AMLの末期で予後2,3ヶ月と考えられる。訪問診療開始時ADLは良好で自覚症状は掻痒感のみであった。骨髄抑制のため頻回の輸血を必要とし、発熱時には抗菌薬投与を行った。往診中、患児が寝ている間に両親の思いを聞くことができた。できるだけ家で過ごしたいという思いは一致しているようであったが、父は家にいることが逆に本人や母の負担となっていないかを心配しており、退院してすぐに発熱した際にはとても焦ったという発言もあった。

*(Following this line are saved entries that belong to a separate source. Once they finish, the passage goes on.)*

(* ===== verification/DList.v ===== *)
(** * Intrusive doubly linked lists

    The ready and release queues (sel4_task/src/tcb_queue.rs), the endpoint
    and notification queues and the capability derivation list
    (sel4_cspace/src/cte.rs) are all doubly linked lists whose links live in
    the elements, with address [0] as the end marker.  A link function
    [L : Z -> option (Z * Z)] gives the (previous, next) pair stored at an
    address; [dseg] relates a stretch of such links to a Rocq list. *)

From S2P Require Import Prelude.

Definition links := Z -> option (Z * Z).

(** [dseg L pp l qn]: the addresses [l] are linked in order, the first one
    points back to [pp] and the last one forward to [qn]. *)
Fixpoint dseg (L : links) (pp : Z) (l : list Z) (qn : Z) : Prop :=
  match l with
  | [] => True
  | a :: l' =>
      (L a = Some (pp, headz qn l')) /\ dseg L a l' qn
  end.

(** A whole list: null at both ends, no repetition, no null element. *)
Definition dlist (L : links) (l : list Z) : Prop :=
  NoDup l /\ (0 ∉ l) /\ dseg L 0 l 0.

Section dseg.
Implicit Types (L : links) (l : list Z).

Lemma dseg_app L pp l1 l2 qn :
  dseg L pp (l1 ++ l2) qn <->
  dseg L pp l1 (headz qn l2) /\ dseg L (lastz pp l1) l2 qn.
Proof.
  revert pp. induction l1 as [|a l1 IH]; intros pp; cbn; [tauto|].
  rewrite lastz_cons, IH, headz_app. tauto.
Qed.

Lemma dseg_ext L L' pp l qn :
  (forall a, a ∈ l -> L' a = L a) -> dseg L pp l qn -> dseg L' pp l qn.
Proof.
  revert pp. induction l as [|a l IH]; intros pp Heq; cbn; [done|].
  intros [H1 H2]. split; [|by apply IH; set_solver].
  rewrite Heq; [done|set_solver].
Qed.

Lemma dseg_lookup L pp l1 a l2 qn :
  dseg L pp (l1 ++ a :: l2) qn -> L a = Some (lastz pp l1, headz qn l2).
Proof. rewrite dseg_app. cbn. tauto. Qed.

Lemma dseg_dom L pp l qn a : dseg L pp l qn -> a ∈ l -> is_Some (L a).
Proof.
  intros H (l1 & l2 & ->)%list_elem_of_split.
  rewrite (dseg_lookup _ _ _ _ _ _ H). eauto.
Qed.

(** Renaming the addresses of a list by [f], with every link renamed. *)
Lemma dseg_rename L L' (f : Z -> Z) pp l qn :
  (forall a p n, a ∈ l -> L a = Some (p, n) -> L' (f a) = Some (f p, f n)) ->
  dseg L pp l qn -> dseg L' (f pp) (f <$> l) (f qn).
Proof.
  revert pp. induction l as [|a l IH]; intros pp Hf; cbn; [done|].
  intros [H1 H2]. split.
  - rewrite (Hf a pp (headz qn l)); [|set_solver|done].
    by destruct l.
  - apply IH; [set_solver|done].
Qed.

(** Pointwise update of the two ends of a segment. *)
Lemma dseg_relink L L' pp pp' l qn qn' :
  NoDup l ->
  dseg L pp l qn ->
  (forall a p n, a ∈ l -> L a = Some (p, n) ->
     L' a = Some (if decide (a = headz 0 l) then pp' else p,
                  if decide (a = lastz 0 l) then qn' else n)) ->
  dseg L' pp' l qn'.
Proof.
  revert pp pp'. induction l as [|a l IH]; intros pp pp' Hnd; cbn; [done|].
  intros [H1 H2] Hup. apply NoDup_cons in Hnd as [Hn Hnd].
  split.
  - rewrite (Hup a pp (headz qn l)); [|set_solver|done].
    rewrite decide_True by done. rewrite lastz_cons. f_equal. f_equal.
    destruct l as [|b l]; cbn.
    + by rewrite decide_True.
    + rewrite decide_False; [done|]. intros E. apply Hn.
      rewrite E. by apply lastz_in.
  - apply (IH a a); [done|done|]. intros b p n Hb HL.
    rewrite (Hup b p n); [|set_solver|done].
    rewrite decide_False; [|intros ->; done].
    rewrite lastz_cons. f_equal. f_equal.
    + destruct l as [|c l]; [set_solver|]. case_decide as Hc; [|done].
      cbn in Hc. subst b. cbn in H2. destruct H2 as [H2 _]. congruence.
    + rewrite (lastz_default a 0); [done|]. intros ->. inversion Hb.
Qed.

Lemma dseg_relink_last L L' pp l qn qn' :
  NoDup l -> dseg L pp l qn ->
  (forall a p n, a ∈ l -> L a = Some (p, n) ->
     L' a = Some (p, if decide (a = lastz 0 l) then qn' else n)) ->
  dseg L' pp l qn'.
Proof.
  intros Hnd Hs Hup. apply (dseg_relink L L' pp pp l qn qn' Hnd Hs).
  intros a p n Ha HL. rewrite (Hup a p n Ha HL).
  destruct (decide (a = headz 0 l)) as [Hc|]; [|done].
  destruct l as [|c l]; [inversion Ha|]. cbn in Hc. subst a.
  destruct Hs as [Hs _]. congruence.
Qed.

Lemma dseg_relink_first L L' pp pp' l qn :
  NoDup l -> dseg L pp l qn ->
  (forall a p n, a ∈ l -> L a = Some (p, n) ->
     L' a = Some (if decide (a = headz 0 l) then pp' else p, n)) ->
  dseg L' pp' l qn.
Proof.
  intros Hnd Hs Hup. apply (dseg_relink L L' pp pp' l qn qn Hnd Hs).
  intros a p n Ha HL. rewrite (Hup a p n Ha HL). f_equal. f_equal.
  case_decide as Hc; [|done]. subst a.
  destruct l as [|c l _] using rev_ind; [inversion Ha|].
  rewrite lastz_snoc in HL. apply dseg_lookup in Hs. cbn in Hs. congruence.
Qed.
End dseg.

Section dlist.
Implicit Types (L : links) (l : list Z).

Lemma dlist_nodup_app L l1 a l2 :
  dlist L (l1 ++ a :: l2) ->
  NoDup l1 /\ NoDup l2 /\ (a ∉ l1) /\ (a ∉ l2) /\ (forall b, b ∈ l1 -> b ∉ l2) /\
  a <> 0 /\ (0 ∉ l1) /\ (0 ∉ l2).
Proof.
  intros (Hnd & H0 & _). apply NoDup_app in Hnd as (? & Hd & Hnd).
  apply NoDup_cons in Hnd as [? ?]. set_solver.
Qed.

Lemma dlist_nil L : dlist L [].
Proof. repeat split; [constructor|set_solver]. Qed.

(** Linking a new element between [l1] and [l2]. *)
Lemma dlist_insert L L' l1 a l2 :
  dlist L (l1 ++ l2) -> a ∉ l1 ++ l2 -> a <> 0 ->
  L' a = Some (lastz 0 l1, headz 0 l2) ->
  (forall b p n, b ∈ l1 ++ l2 -> L b = Some (p, n) ->
     L' b = Some (if decide (b = headz 0 l2) then a else p,
                  if decide (b = lastz 0 l1) then a else n)) ->
  dlist L' (l1 ++ a :: l2).
Proof.
  intros (Hnd & H0 & Hseg) Ha Ha0 HLa Hup.
  pose proof Hnd as (Hnd1 & Hdisj & Hnd2)%NoDup_app.
  split; [|split].
  - apply NoDup_app. repeat split; [done| |].
    + intros b Hb. set_solver.
    + apply NoDup_cons. set_solver.
  - set_solver.
  - apply dseg_app in Hseg as [Hs1 Hs2]. apply dseg_app. split; [|cbn; split; [done|]].
    + apply (dseg_relink_last L L' 0 l1 (headz 0 l2) a Hnd1 Hs1).
      intros b p n Hb HL. rewrite (Hup b p n); [|set_solver|done].
      assert (b <> headz 0 l2).
      { destruct l2; cbn; [set_solver|]. intros ->. set_solver. }
      by rewrite decide_False.
    + apply (dseg_relink_first L L' (lastz 0 l1) a l2 0 Hnd2 Hs2).
      intros b p n Hb HL. rewrite (Hup b p n); [|set_solver|done].
      assert (b <> lastz 0 l1).
      { intros ->. destruct l1 as [|c l1]; [set_solver|].
        apply (Hdisj (lastz 0 (c :: l1))); [by apply lastz_in|done]. }
      by rewrite (decide_False (P := b = lastz 0 l1)).
Qed.

(** Unlinking an element. *)
Lemma dlist_remove L L' l1 a l2 :
  dlist L (l1 ++ a :: l2) ->
  (forall b p n, b ∈ l1 ++ l2 -> L b = Some (p, n) ->
     L' b = Some (if decide (b = headz 0 l2) then lastz 0 l1 else p,
                  if decide (b = lastz 0 l1) then headz 0 l2 else n)) ->
  dlist L' (l1 ++ l2).
Proof.
  intros Hd Hup. pose proof (dlist_nodup_app _ _ _ _ Hd)
    as (Hnd1 & Hnd2 & Ha1 & Ha2 & Hdisj & Ha0 & H01 & H02).
  destruct Hd as (_ & _ & Hseg).
  split; [|split].
  - apply NoDup_app. eauto.
  - set_solver.
  - apply dseg_app in Hseg as [Hs1 [_ Hs2]]. apply dseg_app. split.
    + apply (dseg_relink_last L L' 0 l1 a (headz 0 l2) Hnd1 Hs1).
      intros b p n Hb HL. rewrite (Hup b p n); [|set_solver|done].
      assert (b <> headz 0 l2).
      { destruct l2; cbn; [set_solver|]. intros ->. set_solver. }
      by rewrite decide_False.
    + apply (dseg_relink_first L L' a (lastz 0 l1) l2 0 Hnd2 Hs2).
      intros b p n Hb HL. rewrite (Hup b p n); [|set_solver|done].
      assert (b <> lastz 0 l1).
      { intros ->. destruct l1 as [|c l1]; [set_solver|].
        apply (Hdisj (lastz 0 (c :: l1))); [by apply lastz_in|done]. }
      by rewrite (decide_False (P := b = lastz 0 l1)).
Qed.

(** Putting [b] in the place of [a]: unlink one, link the other. *)
Lemma dlist_replace L L' l1 a b l2 :
  dlist L (l1 ++ a :: l2) -> b ∉ l1 ++ l2 -> b <> 0 ->
  L' b = Some (lastz 0 l1, headz 0 l2) ->
  (forall x p n, x ∈ l1 ++ l2 -> L x = Some (p, n) ->
     L' x = Some (if decide (x = headz 0 l2) then b else p,
                  if decide (x = lastz 0 l1) then b else n)) ->
  dlist L' (l1 ++ b :: l2).
Proof.
  intros Hd Hb Hb0 HLb Hup.
  set (L0 := fun x => (fun '(p, n) =>
    (if decide (x = headz 0 l2) then lastz 0 l1 else p,
     if decide (x = lastz 0 l1) then headz 0 l2 else n)) <$> L x).
  apply (dlist_insert L0); [|done..|].
  - eapply dlist_remove; [exact Hd|]. intros x p n Hx HL. subst L0. cbn. by rewrite HL.
  - intros x p n Hx. subst L0. cbn. intros E. apply fmap_Some in E as ([p0 n0] & HL & E).
    simplify_eq. rewrite (Hup x p0 n0 Hx HL). by repeat case_decide.
Qed.
End dlist.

母はもともと看護師であったこともあり覚悟ができているように見えたが、今後患児の体調が悪化し変わっていく姿を姉妹に見せることへの不安や、2年間の治療で患児にかかりっきりになったことでママ友と疎遠になってしまったことなど、より先の生活に不安を抱いているようであった。

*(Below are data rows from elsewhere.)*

(* ===== verification/Objects.v ===== *)
(** * Kernel objects and the kernel state

    The bit-packed structures of sel4_common/pbf (capabilities, MDB nodes,
    thread states, endpoints, notifications, faults) become records and
    inductive types with the fields of the layout files; the Rust structs
    ([tcb_t], [sched_context], [reply], [cte_t], [seL4_IPCBuffer]) become
    records.  The kernel state holds one heap per object type, keyed by
    address, and the global variables of the kernel.  One-bit fields are the
    words 0 and 1, as the accessors return them. *)

From S2P Require Import Prelude Monad Config.

(** ** Capabilities (structures_64.bf, riscv64/ and aarch64/structures.bf) *)

Record untyped_cap := mk_untyped_cap {
  capFreeIndex : Z; capIsDevice : Z; capBlockSize : Z; capPtr : Z }.
Record endpoint_cap := mk_endpoint_cap {
  capEPBadge : Z; capCanGrantReply : Z; capCanGrant : Z; capCanSend : Z;
  capCanReceive : Z; capEPPtr : Z }.
Record notification_cap := mk_notification_cap {
  capNtfnBadge : Z; capNtfnCanReceive : Z; capNtfnCanSend : Z; capNtfnPtr : Z }.
(** [capReplyPtr] belongs to the MCS layout, [capReplyTCBPtr] (capTCBPtr in
    the layout file) and [capReplyMaster] to the other one. *)
Record reply_cap := mk_reply_cap {
  capReplyPtr : Z; capReplyTCBPtr : Z; capReplyMaster : Z; capReplyCanGrant : Z }.
Record cnode_cap := mk_cnode_cap {
  capCNodeRadix : Z; capCNodeGuardSize : Z; capCNodeGuard : Z; capCNodePtr : Z }.
Record zombie_cap := mk_zombie_cap { capZombieID : Z; capZombieType : Z }.
Record sched_context_cap := mk_sched_context_cap { capSCPtr : Z; capSCSizeBits : Z }.
Record frame_cap := mk_frame_cap {
  capFMappedASID : Z; capFBasePtr : Z; capFSize : Z; capFVMRights : Z;
  capFIsDevice : Z; capFMappedAddress : Z }.
Record page_table_cap := mk_page_table_cap {
  capPTMappedASID : Z; capPTBasePtr : Z; capPTIsMapped : Z; capPTMappedAddress : Z }.
Record vspace_cap := mk_vspace_cap {
  capVSMappedASID : Z; capVSBasePtr : Z; capVSIsMapped : Z }.
Record asid_pool_cap := mk_asid_pool_cap { capASIDBase : Z; capASIDPool : Z }.

#[export] Instance eta_untyped_cap : Settable untyped_cap :=
  fun r => mk_untyped_cap (capFreeIndex r) (capIsDevice r) (capBlockSize r) (capPtr r).
#[export] Instance eta_endpoint_cap : Settable endpoint_cap :=
  fun r => mk_endpoint_cap (capEPBadge r) (capCanGrantReply r) (capCanGrant r)
             (capCanSend r) (capCanReceive r) (capEPPtr r).
#[export] Instance eta_notification_cap : Settable notification_cap :=
  fun r => mk_notification_cap (capNtfnBadge r) (capNtfnCanReceive r)
             (capNtfnCanSend r) (capNtfnPtr r).
#[export] Instance eta_reply_cap : Settable reply_cap :=
  fun r => mk_reply_cap (capReplyPtr r) (capReplyTCBPtr r) (capReplyMaster r) (capReplyCanGrant r).
#[export] Instance eta_cnode_cap : Settable cnode_cap :=
  fun r => mk_cnode_cap (capCNodeRadix r) (capCNodeGuardSize r) (capCNodeGuard r) (capCNodePtr r).
#[export] Instance eta_zombie_cap : Settable zombie_cap :=
  fun r => mk_zombie_cap (capZombieID r) (capZombieType r).
#[export] Instance eta_frame_cap : Settable frame_cap :=
  fun r => mk_frame_cap (capFMappedASID r) (capFBasePtr r) (capFSize r) (capFVMRights r)
             (capFIsDevice r) (capFMappedAddress r).
#[export] Instance eta_page_table_cap : Settable page_table_cap :=
  fun r => mk_page_table_cap (capPTMappedASID r) (capPTBasePtr r) (capPTIsMapped r)
             (capPTMappedAddress r).
#[export] Instance eta_vspace_cap : Settable vspace_cap :=
  fun r => mk_vspace_cap (capVSMappedASID r) (capVSBasePtr r) (capVSIsMapped r).

Inductive cap : Type :=
| cap_null_cap
| cap_untyped_cap (u : untyped_cap)
| cap_endpoint_cap (e : endpoint_cap)
| cap_notification_cap (n : notification_cap)
| cap_reply_cap (r : reply_cap)
| cap_cnode_cap (c : cnode_cap)
| cap_thread_cap (capTCBPtr : Z)
| cap_irq_control_cap
| cap_irq_handler_cap (capIRQ : Z)
| cap_zombie_cap (z : zombie_cap)
| cap_domain_cap
| cap_sched_context_cap (sc : sched_context_cap)
| cap_sched_control_cap (core : Z)
| cap_frame_cap (f : frame_cap)
| cap_page_table_cap (pt : page_table_cap)
| cap_vspace_cap (vs : vspace_cap)
| cap_asid_control_cap
| cap_asid_pool_cap (ap : asid_pool_cap)
| cap_smc_cap (capSMCBadge : Z).

Definition get_tag (c : cap) : Z :=
  match c with
  | cap_null_cap => 0
  | cap_untyped_cap _ => 2
  | cap_endpoint_cap _ => 4
  | cap_notification_cap _ => 6
  | cap_reply_cap _ => 8
  | cap_cnode_cap _ => 10
  | cap_thread_cap _ => 12
  | cap_irq_control_cap => 14
  | cap_irq_handler_cap _ => 16
  | cap_zombie_cap _ => 18
  | cap_domain_cap => 20
  | cap_sched_context_cap _ => 22
  | cap_sched_control_cap _ => 24
  | cap_frame_cap _ => 1
  | cap_page_table_cap _ => 3
  | cap_vspace_cap _ => 9
  | cap_asid_control_cap => 11
  | cap_asid_pool_cap _ => 13
  | cap_smc_cap _ => 25
  end.

(** [cap.get_tag() == cap_tag::cap_null_cap]. *)
Definition is_null_cap (c : cap) : bool :=
  match c with cap_null_cap => true | _ => false end.

Lemma is_null_cap_true c : is_null_cap c = true <-> c = cap_null_cap.
Proof. by destruct c. Qed.

Lemma is_null_cap_false c : c <> cap_null_cap -> is_null_cap c = false.
Proof. by destruct c. Qed.

(** ** CSpace slots *)

Record mdb_node := mk_mdb_node {
  mdbNext : Z; mdbRevocable : Z; mdbFirstBadged : Z; mdbPrev : Z }.
#[export] Instance eta_mdb_node : Settable mdb_node :=
  fun r => mk_mdb_node (mdbNext r) (mdbRevocable r) (mdbFirstBadged r) (mdbPrev r).

Definition mdb_zero : mdb_node := mk_mdb_node 0 0 0 0.

Record cte_t := mk_cte { capability : cap; cteMDBNode : mdb_node }.
#[export] Instance eta_cte : Settable cte_t :=
  fun r => mk_cte (capability r) (cteMDBNode r).

(** [core::mem::size_of::<cte_t>()]. *)
Definition cte_size : Z := 32.

Definition bool_to_word (b : bool) : Z := if b then 1 else 0.

(** ** Exceptions, faults and lookup faults *)

Inductive exception_t : Type :=
| EXCEPTION_NONE
| EXCEPTION_FAULT
| EXCEPTION_LOOKUP_FAULT
| EXCEPTION_SYSCALL_ERROR
| EXCEPTION_PREEMTED.

#[export] Instance exception_eq_dec : EqDecision exception_t.
Proof. solve_decision. Defined.

Definition exc_ok (e : exception_t) : bool :=
  match e with EXCEPTION_NONE => true | _ => false end.

Inductive lookup_fault : Type :=
| invalid_root
| missing_capability (bitsLeft : Z)
| depth_mismatch (bitsFound bitsLeft : Z)
| guard_mismatch (guardFound bitsLeft bitsFound : Z).

Definition lookup_fault_tag (f : lookup_fault) : Z :=
  match f with
  | invalid_root => 0
  | missing_capability _ => 1
  | depth_mismatch _ _ => 2
  | guard_mismatch _ _ _ => 3
  end.

Inductive seL4_Fault : Type :=
| seL4_Fault_NullFault
| seL4_Fault_CapFault (address inReceivePhase : Z)
| seL4_Fault_UnknownSyscall (syscallNumber : Z)
| seL4_Fault_UserException (number code : Z)
| seL4_Fault_VMFault (address FSR instructionFault : Z)
| seL4_Fault_Timeout (badge : Z).

Definition seL4_Fault_tag `{Config} (f : seL4_Fault) : Z :=
  match f with
  | seL4_Fault_NullFault => 0
  | seL4_Fault_CapFault _ _ => 1
  | seL4_Fault_UnknownSyscall _ => 2
  | seL4_Fault_UserException _ _ => 3
  | seL4_Fault_Timeout _ => 5
  | seL4_Fault_VMFault _ _ _ => if kernel_mcs then 6 else 5
  end.

Definition is_null_fault (f : seL4_Fault) : bool :=
  match f with seL4_Fault_NullFault => true | _ => false end.

(** ** Threads *)

Inductive ThreadState : Type :=
| ThreadStateInactive
| ThreadStateRunning
| ThreadStateRestart
| ThreadStateBlockedOnReceive
| ThreadStateBlockedOnSend
| ThreadStateBlockedOnReply
| ThreadStateBlockedOnNotification
| ThreadStateIdleThreadState
| ThreadStateExited.
#[export] Instance ThreadState_eq_dec : EqDecision ThreadState.
Proof. solve_decision. Defined.

Record thread_state := mk_thread_state {
  tsType : ThreadState;
  blockingObject : Z;
  blockingIPCBadge : Z;
  blockingIPCCanGrant : Z;
  blockingIPCCanGrantReply : Z;
  blockingIPCIsCall : Z;
  tcbQueued : Z;
  tcbInReleaseQueue : Z;   (* MCS *)
  replyObject : Z          (* MCS *) }.
#[export] Instance eta_thread_state : Settable thread_state :=
  fun r => mk_thread_state (tsType r) (blockingObject r) (blockingIPCBadge r)
             (blockingIPCCanGrant r) (blockingIPCCanGrantReply r) (blockingIPCIsCall r)
             (tcbQueued r) (tcbInReleaseQueue r) (replyObject r).

(** [ArchTCB]: the saved user registers (the FPU state is not read by the
    code modelled here). *)
Record ArchTCB := mk_ArchTCB { registers : list Z }.

Record tcb_t := mk_tcb {
  tcbArch : ArchTCB;
  tcbState : thread_state;
  tcbBoundNotification : Z;
  tcbFault : seL4_Fault;
  tcbLookupFailure : lookup_fault;
  domain : Z;
  tcbMCP : Z;
  tcbPriority : Z;
  tcbSchedContext : Z;     (* MCS *)
  tcbYieldTo : Z;          (* MCS *)
  tcbTimeSlice : Z;
  TCB_FAULT_HANDLER : Z;
  tcbIPCBuffer : Z;
  tcbAffinity : Z;
  tcbSchedNext : Z;
  tcbSchedPrev : Z;
  tcbEPNext : Z;
  tcbEPPrev : Z }.
#[export] Instance eta_tcb : Settable tcb_t :=
  fun r => mk_tcb (tcbArch r) (tcbState r) (tcbBoundNotification r) (tcbFault r)
             (tcbLookupFailure r) (domain r) (tcbMCP r) (tcbPriority r) (tcbSchedContext r)
             (tcbYieldTo r) (tcbTimeSlice r) (TCB_FAULT_HANDLER r) (tcbIPCBuffer r)
             (tcbAffinity r) (tcbSchedNext r) (tcbSchedPrev r) (tcbEPNext r) (tcbEPPrev r).

Record tcb_queue_t := mk_tcb_queue { head : Z; tail : Z }.
#[export] Instance eta_tcb_queue : Settable tcb_queue_t :=
  fun r => mk_tcb_queue (head r) (tail r).

(** ** IPC objects *)

Inductive EPState : Type := EP_Idle | EP_Send | EP_Recv.
#[export] Instance EPState_eq_dec : EqDecision EPState.
Proof. solve_decision. Defined.
Inductive NtfnState : Type := Ntfn_Idle | Ntfn_Waiting | Ntfn_Active.
#[export] Instance NtfnState_eq_dec : EqDecision NtfnState.
Proof. solve_decision. Defined.

Record endpoint := mk_endpoint { epQueue_head : Z; epQueue_tail : Z; ep_state : EPState }.
#[export] Instance eta_endpoint : Settable endpoint :=
  fun r => mk_endpoint (epQueue_head r) (epQueue_tail r) (ep_state r).

Record notification := mk_notification {
  ntfnSchedContext : Z;    (* MCS *)
  ntfnBoundTCB : Z;
  ntfnMsgIdentifier : Z;
  ntfnQueue_head : Z;
  ntfnQueue_tail : Z;
  ntfn_state : NtfnState }.
#[export] Instance eta_notification : Settable notification :=
  fun r => mk_notification (ntfnSchedContext r) (ntfnBoundTCB r) (ntfnMsgIdentifier r)
             (ntfnQueue_head r) (ntfnQueue_tail r) (ntfn_state r).

Record call_stack := mk_call_stack { isHead : Z; callStackPtr : Z }.

Record reply := mk_reply { replyTCB : Z; replyPrev : call_stack; replyNext : call_stack }.
#[export] Instance eta_reply : Settable reply :=
  fun r => mk_reply (replyTCB r) (replyPrev r) (replyNext r).

(** [refill] and [sched_context] of sel4_task/src/sched_context.rs; the
    refill array that follows the structure in memory is [scRefills]. *)
Record refill := mk_refill { rTime : Z; rAmount : Z }.
#[export] Instance eta_refill : Settable refill := fun r => mk_refill (rTime r) (rAmount r).

Record sched_context := mk_sched_context {
  scPeriod : Z;
  scConsumed : Z;
  scCore : Z;
  scTcb : Z;
  scReply : Z;
  scNotification : Z;
  scBadge : Z;
  scYieldFrom : Z;
  scRefillMax : Z;
  scRefillHead : Z;
  scRefillTail : Z;
  scSporadic : bool;
  scRefills : list refill }.
#[export] Instance eta_sched_context : Settable sched_context :=
  fun r => mk_sched_context (scPeriod r) (scConsumed r) (scCore r) (scTcb r) (scReply r)
             (scNotification r) (scBadge r) (scYieldFrom r) (scRefillMax r) (scRefillHead r)
             (scRefillTail r) (scSporadic r) (scRefills r).

Record seL4_IPCBuffer := mk_ipc_buffer {
  ipc_tag : Z;
  msg : list Z;
  userData : Z;
  caps_or_badges : list Z;
  receiveCNode : Z;
  receiveIndex : Z;
  receiveDepth : Z }.
#[export] Instance eta_ipc_buffer : Settable seL4_IPCBuffer :=
  fun r => mk_ipc_buffer (ipc_tag r) (msg r) (userData r) (caps_or_badges r)
             (receiveCNode r) (receiveIndex r) (receiveDepth r).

訪問看護に同行した際には姉妹で仲良く遊んでいる様子を見ることができ、幼稚園のイベントも楽しんだようだった。姉妹には予後のことは伝えられていないが、知りたいと思ったタイミングでそれぞれの年齢や理解度に合わせて患児の病状や現状を説明し、決して疎外感を与えないよう、また不安を増大させないよう配慮する必要がある。
子ども、親、家族らしくいることを支えるために、関連する職種が連携し、葛藤するご家族に寄り添うことが大切である。

【研修の感想】

病棟で研修をしていると「入院」「退院」の二つの視点でしか考えることがありませんでしたが、実際に往診に伺ってみると退院後の患者さんとご家族の生活は実に様々であることがわかりました。退院後の生活は病院と同じようにはいかないとわかっていても、自宅での日常生活の風景や乗り越えなければならない問題点なども患者さんごとに異なっていたのが印象的でした。たくさんのお宅を訪問するうちに長期的に医療を必要とする患者さんやご家族とのコミュニケーションの取り方についても学ぶことができました。今後このような患者さんを診療する際には多様な社会的背景にも気を配り、適切な医療資源を提供できるようにしたいです。

また今回は新型コロナウイルスの影響で病院での面会ができなくなったり発熱時に受診できる医療機関が限られていたりしたことで、在宅医療の重要性がより高まってきていると感じました。大変な状況の中で貴重な経験をさせていただいた先生方、事務さん、ドライバーさん、スタッフの方々、4週間ありがとうございました。